= EXERCISE PROMPT =
The lines needed are those from the start of the records through the line holding "is not an environment", each copied exactly.

= Collection entries =
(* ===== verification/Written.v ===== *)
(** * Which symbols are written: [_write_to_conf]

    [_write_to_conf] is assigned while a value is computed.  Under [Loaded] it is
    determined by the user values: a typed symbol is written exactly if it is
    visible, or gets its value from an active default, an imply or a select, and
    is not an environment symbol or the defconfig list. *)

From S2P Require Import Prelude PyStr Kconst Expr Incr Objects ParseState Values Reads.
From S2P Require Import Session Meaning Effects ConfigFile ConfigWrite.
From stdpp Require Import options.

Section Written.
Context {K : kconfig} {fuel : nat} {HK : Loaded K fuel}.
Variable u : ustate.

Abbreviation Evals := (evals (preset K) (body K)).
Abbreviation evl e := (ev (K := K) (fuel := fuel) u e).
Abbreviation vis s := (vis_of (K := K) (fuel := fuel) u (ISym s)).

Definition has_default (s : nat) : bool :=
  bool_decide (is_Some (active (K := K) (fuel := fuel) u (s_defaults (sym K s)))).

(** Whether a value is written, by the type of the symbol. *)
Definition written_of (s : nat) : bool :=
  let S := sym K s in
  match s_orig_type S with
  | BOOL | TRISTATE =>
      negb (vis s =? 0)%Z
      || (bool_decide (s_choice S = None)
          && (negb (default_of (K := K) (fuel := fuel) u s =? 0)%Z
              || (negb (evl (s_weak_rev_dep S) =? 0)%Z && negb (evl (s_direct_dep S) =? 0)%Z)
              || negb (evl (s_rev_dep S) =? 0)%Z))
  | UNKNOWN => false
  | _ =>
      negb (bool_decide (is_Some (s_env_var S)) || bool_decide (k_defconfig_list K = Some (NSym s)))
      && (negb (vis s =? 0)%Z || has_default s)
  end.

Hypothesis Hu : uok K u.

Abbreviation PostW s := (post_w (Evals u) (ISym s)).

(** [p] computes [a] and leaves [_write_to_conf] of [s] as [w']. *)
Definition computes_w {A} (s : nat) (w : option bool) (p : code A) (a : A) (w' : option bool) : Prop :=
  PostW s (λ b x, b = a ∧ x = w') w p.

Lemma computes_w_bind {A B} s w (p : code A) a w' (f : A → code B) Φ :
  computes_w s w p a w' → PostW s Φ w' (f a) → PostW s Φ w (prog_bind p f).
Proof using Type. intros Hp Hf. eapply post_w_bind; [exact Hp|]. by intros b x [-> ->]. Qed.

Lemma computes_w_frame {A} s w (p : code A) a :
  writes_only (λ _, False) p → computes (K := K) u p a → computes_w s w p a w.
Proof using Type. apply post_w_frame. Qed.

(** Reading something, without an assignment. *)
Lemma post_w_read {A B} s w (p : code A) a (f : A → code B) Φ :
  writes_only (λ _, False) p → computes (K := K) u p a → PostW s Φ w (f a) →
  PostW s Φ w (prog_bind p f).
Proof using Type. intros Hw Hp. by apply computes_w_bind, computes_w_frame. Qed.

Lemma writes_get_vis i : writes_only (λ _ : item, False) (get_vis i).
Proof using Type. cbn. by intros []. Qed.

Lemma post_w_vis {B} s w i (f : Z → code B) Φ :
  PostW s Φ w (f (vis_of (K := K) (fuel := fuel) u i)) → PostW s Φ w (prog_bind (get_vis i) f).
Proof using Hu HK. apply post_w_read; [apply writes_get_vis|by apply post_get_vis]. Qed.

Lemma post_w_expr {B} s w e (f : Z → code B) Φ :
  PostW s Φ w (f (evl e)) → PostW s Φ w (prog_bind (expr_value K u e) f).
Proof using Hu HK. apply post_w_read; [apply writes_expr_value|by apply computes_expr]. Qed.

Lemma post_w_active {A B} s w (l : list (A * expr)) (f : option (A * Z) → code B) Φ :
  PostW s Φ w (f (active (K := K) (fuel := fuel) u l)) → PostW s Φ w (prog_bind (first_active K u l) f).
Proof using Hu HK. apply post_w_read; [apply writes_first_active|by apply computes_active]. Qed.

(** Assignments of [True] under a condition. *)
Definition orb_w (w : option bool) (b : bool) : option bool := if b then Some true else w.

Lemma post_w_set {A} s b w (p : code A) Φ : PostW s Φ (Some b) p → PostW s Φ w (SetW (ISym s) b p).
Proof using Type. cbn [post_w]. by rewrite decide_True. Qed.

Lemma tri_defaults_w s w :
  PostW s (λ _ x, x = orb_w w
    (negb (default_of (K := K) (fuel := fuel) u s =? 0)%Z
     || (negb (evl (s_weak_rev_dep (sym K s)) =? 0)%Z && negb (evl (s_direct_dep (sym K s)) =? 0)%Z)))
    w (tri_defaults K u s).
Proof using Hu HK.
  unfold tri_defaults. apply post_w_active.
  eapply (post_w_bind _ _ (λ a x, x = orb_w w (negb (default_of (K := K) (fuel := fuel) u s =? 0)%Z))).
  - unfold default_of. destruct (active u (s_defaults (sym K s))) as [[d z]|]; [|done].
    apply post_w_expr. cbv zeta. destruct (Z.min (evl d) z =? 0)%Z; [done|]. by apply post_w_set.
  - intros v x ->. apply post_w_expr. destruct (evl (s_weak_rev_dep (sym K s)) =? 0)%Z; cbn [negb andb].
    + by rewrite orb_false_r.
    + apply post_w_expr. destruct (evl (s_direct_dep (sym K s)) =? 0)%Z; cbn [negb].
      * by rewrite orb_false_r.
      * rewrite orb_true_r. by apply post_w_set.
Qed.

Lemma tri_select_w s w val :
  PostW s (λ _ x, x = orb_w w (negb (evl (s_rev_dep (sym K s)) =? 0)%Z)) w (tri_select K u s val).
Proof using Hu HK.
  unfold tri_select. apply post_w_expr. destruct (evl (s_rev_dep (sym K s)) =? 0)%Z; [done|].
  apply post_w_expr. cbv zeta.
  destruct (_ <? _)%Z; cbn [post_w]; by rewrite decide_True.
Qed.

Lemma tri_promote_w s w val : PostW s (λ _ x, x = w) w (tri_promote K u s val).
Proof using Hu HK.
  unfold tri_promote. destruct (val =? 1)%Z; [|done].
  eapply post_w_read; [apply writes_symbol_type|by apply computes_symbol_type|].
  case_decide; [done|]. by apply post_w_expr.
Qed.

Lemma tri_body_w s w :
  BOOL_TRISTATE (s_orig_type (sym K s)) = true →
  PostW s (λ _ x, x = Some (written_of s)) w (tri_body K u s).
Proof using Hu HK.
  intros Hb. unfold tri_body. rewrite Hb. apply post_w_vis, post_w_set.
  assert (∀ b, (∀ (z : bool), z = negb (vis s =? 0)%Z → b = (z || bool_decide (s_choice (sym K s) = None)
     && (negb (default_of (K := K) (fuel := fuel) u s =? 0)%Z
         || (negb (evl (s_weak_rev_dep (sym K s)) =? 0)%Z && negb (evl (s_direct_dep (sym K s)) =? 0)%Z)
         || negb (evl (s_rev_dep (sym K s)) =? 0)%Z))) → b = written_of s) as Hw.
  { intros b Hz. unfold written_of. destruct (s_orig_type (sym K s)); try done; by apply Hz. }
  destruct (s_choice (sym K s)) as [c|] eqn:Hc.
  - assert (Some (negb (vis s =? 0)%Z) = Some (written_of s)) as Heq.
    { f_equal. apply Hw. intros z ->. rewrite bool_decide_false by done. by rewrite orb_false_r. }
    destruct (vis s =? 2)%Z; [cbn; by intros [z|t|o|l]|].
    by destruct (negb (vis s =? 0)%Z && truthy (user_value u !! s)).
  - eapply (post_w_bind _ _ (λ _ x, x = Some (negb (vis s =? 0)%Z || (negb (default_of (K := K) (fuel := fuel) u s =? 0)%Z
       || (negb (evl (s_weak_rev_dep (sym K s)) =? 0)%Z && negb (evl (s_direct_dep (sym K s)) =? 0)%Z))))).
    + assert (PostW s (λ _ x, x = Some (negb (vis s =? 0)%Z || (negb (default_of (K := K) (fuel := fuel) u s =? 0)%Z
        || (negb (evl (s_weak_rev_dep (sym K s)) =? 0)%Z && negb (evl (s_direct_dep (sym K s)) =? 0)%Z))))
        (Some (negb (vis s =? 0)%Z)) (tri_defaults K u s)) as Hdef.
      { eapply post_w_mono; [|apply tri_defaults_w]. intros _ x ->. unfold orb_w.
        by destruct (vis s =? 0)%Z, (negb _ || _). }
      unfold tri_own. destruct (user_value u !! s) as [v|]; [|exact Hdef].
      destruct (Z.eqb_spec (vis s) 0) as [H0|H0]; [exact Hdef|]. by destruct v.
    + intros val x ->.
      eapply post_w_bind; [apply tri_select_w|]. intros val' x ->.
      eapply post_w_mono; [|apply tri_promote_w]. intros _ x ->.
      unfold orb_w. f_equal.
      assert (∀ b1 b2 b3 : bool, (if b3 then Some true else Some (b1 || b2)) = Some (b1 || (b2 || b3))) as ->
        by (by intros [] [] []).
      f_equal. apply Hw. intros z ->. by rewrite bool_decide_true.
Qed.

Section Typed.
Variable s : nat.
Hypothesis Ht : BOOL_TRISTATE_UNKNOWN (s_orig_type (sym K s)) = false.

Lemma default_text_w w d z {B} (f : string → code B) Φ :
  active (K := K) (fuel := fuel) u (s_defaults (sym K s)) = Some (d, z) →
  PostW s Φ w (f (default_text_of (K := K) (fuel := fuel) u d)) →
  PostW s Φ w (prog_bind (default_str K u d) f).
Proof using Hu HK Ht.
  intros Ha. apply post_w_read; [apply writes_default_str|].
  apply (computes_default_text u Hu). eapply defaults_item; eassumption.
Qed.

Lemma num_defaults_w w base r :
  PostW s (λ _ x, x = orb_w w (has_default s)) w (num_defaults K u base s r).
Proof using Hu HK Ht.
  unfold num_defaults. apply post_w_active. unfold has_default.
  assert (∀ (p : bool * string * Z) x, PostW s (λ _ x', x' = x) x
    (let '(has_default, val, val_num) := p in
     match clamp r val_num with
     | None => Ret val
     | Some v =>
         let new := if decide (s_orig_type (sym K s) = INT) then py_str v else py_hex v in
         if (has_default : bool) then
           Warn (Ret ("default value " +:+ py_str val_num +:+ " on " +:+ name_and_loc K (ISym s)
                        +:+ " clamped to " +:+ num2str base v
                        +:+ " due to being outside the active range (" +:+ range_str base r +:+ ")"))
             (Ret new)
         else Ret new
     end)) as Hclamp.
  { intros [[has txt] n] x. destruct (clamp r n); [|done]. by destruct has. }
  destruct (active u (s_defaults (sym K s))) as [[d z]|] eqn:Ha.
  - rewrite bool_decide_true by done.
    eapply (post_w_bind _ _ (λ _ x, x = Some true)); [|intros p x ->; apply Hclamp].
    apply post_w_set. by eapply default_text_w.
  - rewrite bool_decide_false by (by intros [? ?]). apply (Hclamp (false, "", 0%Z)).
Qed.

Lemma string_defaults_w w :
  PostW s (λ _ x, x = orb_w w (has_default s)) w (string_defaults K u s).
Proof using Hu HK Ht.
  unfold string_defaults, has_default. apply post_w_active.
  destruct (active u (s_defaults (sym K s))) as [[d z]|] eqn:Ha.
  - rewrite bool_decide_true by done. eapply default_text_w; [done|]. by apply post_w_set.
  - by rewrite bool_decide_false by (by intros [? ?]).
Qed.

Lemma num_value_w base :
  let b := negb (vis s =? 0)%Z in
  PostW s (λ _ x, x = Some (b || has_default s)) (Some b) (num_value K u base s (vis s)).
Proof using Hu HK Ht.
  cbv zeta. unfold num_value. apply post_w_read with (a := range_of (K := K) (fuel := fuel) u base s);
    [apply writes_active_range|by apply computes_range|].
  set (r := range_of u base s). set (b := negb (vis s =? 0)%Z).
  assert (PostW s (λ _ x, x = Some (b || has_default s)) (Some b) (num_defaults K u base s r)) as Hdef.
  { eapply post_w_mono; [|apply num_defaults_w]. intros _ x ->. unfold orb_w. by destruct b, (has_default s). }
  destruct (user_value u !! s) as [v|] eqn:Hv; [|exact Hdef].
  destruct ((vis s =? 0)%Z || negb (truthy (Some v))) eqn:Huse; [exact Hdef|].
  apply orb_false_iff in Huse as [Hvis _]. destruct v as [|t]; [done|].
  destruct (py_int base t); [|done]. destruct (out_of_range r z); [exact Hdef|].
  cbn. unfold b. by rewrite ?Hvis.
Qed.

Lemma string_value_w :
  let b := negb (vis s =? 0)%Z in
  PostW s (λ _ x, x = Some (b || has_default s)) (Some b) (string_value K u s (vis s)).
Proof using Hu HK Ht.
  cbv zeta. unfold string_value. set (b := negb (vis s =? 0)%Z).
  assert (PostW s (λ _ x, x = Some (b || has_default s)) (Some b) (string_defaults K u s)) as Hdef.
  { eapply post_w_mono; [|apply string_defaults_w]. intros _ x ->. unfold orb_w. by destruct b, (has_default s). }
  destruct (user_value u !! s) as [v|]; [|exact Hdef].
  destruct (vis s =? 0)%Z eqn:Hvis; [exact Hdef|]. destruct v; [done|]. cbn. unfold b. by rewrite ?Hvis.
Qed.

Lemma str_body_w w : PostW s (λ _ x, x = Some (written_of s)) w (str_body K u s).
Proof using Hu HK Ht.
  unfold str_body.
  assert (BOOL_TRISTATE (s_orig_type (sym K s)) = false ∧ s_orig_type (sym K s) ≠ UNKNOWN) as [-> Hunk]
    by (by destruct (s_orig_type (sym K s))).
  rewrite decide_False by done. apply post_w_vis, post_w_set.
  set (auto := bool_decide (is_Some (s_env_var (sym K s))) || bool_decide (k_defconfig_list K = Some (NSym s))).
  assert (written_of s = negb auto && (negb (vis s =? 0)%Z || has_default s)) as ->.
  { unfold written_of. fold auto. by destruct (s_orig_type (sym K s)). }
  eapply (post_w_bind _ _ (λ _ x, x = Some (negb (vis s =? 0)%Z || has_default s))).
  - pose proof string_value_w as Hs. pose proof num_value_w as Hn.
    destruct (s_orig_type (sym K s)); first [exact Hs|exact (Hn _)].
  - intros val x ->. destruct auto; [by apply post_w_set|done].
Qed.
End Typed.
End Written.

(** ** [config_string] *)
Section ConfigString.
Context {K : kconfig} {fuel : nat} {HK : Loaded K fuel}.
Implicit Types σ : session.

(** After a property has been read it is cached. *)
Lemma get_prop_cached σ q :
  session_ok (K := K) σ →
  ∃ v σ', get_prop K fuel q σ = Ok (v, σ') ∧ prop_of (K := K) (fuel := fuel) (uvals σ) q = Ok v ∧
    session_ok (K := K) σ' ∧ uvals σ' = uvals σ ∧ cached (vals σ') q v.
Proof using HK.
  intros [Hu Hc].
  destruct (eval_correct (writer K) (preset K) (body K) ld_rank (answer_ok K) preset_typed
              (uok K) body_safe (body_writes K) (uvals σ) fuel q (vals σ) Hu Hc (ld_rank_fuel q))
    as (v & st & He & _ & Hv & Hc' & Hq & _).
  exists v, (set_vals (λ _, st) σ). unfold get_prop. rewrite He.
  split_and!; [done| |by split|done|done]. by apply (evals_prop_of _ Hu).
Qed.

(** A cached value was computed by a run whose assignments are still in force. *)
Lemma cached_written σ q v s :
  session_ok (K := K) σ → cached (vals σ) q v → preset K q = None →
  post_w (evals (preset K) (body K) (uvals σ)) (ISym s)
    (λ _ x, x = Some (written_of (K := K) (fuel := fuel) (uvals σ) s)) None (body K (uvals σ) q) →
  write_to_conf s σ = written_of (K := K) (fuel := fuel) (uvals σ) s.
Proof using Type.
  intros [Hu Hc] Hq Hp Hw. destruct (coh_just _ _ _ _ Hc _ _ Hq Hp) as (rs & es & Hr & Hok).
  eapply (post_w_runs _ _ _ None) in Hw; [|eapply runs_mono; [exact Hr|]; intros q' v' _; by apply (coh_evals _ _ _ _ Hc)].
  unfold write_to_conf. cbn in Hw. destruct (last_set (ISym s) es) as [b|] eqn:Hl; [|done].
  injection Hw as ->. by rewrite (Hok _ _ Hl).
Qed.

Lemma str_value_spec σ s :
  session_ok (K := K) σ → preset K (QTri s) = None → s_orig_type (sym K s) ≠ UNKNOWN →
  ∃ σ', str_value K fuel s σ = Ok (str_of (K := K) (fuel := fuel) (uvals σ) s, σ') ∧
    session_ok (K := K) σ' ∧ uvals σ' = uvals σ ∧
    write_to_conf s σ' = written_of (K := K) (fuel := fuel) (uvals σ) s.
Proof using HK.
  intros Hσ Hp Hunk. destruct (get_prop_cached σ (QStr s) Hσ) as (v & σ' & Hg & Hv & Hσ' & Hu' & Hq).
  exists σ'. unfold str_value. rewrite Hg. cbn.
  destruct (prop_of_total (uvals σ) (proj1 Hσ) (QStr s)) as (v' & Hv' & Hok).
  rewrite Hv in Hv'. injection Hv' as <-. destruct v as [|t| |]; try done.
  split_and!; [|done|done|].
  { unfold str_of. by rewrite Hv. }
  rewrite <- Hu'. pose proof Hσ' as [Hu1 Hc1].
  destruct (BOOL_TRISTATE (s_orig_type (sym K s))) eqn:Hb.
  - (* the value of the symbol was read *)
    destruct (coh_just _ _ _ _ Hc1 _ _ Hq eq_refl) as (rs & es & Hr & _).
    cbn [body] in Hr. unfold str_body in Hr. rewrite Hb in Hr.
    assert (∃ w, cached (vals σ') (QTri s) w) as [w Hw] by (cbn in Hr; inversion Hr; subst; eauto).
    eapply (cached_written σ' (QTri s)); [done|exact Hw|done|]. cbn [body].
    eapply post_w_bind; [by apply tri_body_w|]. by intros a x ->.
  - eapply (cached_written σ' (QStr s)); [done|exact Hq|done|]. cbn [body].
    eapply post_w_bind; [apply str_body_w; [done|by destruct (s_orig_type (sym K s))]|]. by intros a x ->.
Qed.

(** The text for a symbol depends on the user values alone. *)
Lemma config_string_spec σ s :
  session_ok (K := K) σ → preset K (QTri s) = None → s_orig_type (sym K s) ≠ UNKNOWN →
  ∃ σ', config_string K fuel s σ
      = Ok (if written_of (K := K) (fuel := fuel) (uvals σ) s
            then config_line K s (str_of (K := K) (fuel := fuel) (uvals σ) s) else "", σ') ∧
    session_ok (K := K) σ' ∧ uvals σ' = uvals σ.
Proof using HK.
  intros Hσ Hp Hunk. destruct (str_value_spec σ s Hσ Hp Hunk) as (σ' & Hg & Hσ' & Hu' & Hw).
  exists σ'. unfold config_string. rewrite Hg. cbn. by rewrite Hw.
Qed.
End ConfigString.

= RESPONSE TO THE TASK =
(* ===== verification/Written.v ===== *)
(** * Which symbols are written: [_write_to_conf]

    [_write_to_conf] is assigned while a value is computed.  Under [Loaded] it is
    determined by the user values: a typed symbol is written exactly if it is
    visible, or gets its value from an active default, an imply or a select, and
    is not an environment symbol or the defconfig list. *)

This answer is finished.